§ TASK INSTRUCTIONS: Beginning at the top of the material, repeat each line exactly, and stop once the line with "From S2P Require Import Prelude" has been written.

§ SOURCE MATERIAL:
┌──

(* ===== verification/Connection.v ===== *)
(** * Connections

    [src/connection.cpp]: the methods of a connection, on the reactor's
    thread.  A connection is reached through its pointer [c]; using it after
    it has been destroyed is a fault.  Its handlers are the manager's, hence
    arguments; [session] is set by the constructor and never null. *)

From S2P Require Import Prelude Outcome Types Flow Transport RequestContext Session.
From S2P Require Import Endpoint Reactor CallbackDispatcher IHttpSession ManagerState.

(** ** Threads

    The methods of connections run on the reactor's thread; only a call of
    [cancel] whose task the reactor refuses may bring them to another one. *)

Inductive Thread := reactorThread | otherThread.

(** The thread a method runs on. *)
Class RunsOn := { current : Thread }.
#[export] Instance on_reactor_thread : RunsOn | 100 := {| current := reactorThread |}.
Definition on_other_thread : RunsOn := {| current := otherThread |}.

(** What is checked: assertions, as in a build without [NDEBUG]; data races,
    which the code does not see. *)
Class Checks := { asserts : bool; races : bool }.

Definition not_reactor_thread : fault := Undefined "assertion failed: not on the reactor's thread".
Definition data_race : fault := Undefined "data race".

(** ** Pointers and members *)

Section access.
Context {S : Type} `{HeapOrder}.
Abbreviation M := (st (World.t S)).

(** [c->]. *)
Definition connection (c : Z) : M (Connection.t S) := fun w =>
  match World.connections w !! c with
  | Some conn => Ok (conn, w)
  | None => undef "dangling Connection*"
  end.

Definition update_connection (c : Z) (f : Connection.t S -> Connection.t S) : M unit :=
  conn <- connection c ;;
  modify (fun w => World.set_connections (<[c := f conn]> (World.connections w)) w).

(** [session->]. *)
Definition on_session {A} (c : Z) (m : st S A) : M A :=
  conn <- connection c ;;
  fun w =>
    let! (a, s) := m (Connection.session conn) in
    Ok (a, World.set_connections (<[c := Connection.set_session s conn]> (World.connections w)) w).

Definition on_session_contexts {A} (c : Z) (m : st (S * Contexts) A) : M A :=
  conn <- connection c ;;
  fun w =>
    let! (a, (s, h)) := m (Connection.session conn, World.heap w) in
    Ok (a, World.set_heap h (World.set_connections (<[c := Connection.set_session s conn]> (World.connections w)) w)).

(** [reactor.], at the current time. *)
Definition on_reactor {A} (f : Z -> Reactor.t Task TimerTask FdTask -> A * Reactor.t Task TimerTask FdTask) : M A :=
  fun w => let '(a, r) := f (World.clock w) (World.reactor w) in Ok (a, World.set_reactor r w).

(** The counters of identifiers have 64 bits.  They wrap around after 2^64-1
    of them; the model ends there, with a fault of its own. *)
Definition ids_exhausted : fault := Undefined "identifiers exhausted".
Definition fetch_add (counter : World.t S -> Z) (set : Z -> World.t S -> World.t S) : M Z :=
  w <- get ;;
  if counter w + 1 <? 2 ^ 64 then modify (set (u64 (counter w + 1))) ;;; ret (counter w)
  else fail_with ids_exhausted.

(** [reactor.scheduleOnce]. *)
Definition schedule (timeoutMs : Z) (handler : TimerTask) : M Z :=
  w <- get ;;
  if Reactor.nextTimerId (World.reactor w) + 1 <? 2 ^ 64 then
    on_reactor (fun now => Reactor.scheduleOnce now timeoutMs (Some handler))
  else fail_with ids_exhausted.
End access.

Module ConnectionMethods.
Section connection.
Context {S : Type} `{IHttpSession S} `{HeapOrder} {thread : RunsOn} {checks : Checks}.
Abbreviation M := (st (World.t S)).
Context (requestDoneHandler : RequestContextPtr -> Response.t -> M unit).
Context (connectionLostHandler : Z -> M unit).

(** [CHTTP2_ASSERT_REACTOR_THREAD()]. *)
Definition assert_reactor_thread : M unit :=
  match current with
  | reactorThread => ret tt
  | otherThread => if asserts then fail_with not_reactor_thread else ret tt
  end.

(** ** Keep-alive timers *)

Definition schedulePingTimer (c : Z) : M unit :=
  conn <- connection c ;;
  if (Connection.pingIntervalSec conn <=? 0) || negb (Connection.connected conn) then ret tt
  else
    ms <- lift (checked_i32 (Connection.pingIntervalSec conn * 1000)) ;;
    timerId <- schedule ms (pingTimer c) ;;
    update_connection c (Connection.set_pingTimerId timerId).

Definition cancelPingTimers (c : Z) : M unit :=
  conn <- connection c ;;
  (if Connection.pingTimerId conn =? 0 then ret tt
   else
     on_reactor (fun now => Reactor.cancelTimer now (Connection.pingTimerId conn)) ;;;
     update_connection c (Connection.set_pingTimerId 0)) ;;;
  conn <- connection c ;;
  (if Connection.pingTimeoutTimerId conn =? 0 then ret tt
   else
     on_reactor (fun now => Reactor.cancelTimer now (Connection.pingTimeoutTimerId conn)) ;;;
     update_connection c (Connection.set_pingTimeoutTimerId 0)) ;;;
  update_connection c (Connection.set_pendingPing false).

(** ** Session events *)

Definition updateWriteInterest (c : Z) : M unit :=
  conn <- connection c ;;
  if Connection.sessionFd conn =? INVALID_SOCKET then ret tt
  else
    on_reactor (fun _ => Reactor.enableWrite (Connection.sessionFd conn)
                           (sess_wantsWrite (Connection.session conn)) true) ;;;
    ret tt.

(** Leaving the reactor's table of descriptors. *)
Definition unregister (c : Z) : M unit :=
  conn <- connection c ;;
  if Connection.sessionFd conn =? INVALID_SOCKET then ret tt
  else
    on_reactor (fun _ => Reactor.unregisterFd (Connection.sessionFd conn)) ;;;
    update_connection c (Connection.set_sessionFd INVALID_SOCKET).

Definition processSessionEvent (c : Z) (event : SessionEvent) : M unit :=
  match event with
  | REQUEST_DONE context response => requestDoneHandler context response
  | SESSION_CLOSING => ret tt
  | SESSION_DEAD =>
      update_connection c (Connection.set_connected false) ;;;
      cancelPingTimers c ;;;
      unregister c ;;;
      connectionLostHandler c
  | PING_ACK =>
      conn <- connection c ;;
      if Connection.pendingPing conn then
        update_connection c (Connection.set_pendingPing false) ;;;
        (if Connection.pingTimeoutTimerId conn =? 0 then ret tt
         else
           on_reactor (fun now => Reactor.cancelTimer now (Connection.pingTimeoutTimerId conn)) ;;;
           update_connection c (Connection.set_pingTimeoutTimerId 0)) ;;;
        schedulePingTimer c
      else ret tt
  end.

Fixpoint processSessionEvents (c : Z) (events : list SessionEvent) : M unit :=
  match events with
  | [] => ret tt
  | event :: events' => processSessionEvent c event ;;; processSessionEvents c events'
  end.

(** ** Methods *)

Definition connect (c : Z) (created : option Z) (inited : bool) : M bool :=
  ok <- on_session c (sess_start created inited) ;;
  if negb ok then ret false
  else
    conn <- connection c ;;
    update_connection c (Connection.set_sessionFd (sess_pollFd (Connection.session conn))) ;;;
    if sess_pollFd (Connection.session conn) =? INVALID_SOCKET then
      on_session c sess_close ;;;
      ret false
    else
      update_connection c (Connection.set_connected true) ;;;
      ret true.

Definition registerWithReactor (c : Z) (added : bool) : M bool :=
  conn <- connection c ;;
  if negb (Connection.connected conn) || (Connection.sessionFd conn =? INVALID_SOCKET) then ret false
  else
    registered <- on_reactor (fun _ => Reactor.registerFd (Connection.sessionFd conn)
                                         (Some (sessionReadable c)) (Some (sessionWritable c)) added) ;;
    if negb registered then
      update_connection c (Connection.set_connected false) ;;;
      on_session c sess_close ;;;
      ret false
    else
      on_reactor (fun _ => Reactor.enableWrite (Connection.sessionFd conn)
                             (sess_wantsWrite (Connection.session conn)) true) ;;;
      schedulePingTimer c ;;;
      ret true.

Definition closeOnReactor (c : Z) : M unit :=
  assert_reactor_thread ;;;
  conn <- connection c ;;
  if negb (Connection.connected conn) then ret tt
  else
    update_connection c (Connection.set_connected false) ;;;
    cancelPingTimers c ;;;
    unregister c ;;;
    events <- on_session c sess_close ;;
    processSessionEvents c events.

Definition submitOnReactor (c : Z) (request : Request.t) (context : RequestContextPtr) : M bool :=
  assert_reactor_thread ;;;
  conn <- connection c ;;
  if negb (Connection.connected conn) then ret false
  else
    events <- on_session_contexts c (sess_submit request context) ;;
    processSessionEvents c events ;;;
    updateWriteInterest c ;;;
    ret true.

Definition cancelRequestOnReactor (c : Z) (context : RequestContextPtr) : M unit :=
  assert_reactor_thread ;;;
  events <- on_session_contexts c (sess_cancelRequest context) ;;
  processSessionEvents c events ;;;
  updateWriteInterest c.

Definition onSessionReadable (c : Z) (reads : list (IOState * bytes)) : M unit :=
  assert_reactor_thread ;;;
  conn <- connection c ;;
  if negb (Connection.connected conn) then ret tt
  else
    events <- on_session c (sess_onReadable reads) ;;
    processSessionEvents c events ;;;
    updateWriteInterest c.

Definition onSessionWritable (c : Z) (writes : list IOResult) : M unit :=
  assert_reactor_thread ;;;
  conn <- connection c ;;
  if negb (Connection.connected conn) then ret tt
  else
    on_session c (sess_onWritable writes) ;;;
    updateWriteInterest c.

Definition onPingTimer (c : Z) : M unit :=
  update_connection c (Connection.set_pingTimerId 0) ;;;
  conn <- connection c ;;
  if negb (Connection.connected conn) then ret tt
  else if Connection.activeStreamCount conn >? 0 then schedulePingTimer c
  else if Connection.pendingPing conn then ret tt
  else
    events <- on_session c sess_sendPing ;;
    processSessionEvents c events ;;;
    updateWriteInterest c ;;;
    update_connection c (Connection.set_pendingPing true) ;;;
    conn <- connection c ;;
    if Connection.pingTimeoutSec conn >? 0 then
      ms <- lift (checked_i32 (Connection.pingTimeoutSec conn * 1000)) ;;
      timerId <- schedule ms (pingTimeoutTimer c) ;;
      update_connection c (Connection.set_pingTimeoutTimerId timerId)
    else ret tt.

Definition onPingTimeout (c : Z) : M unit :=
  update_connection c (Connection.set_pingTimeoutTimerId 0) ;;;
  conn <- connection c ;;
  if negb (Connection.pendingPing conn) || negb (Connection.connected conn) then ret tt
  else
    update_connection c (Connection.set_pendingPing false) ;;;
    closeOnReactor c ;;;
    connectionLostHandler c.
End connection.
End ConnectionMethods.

└──

§ RESULT FOR THIS EXERCISE:
(* ===== verification/Connection.v ===== *)
(** * Connections

    [src/connection.cpp]: the methods of a connection, on the reactor's
    thread.  A connection is reached through its pointer [c]; using it after
    it has been destroyed is a fault.  Its handlers are the manager's, hence
    arguments; [session] is set by the constructor and never null. *)

From S2P Require Import Prelude Outcome Types Flow Transport RequestContext Session.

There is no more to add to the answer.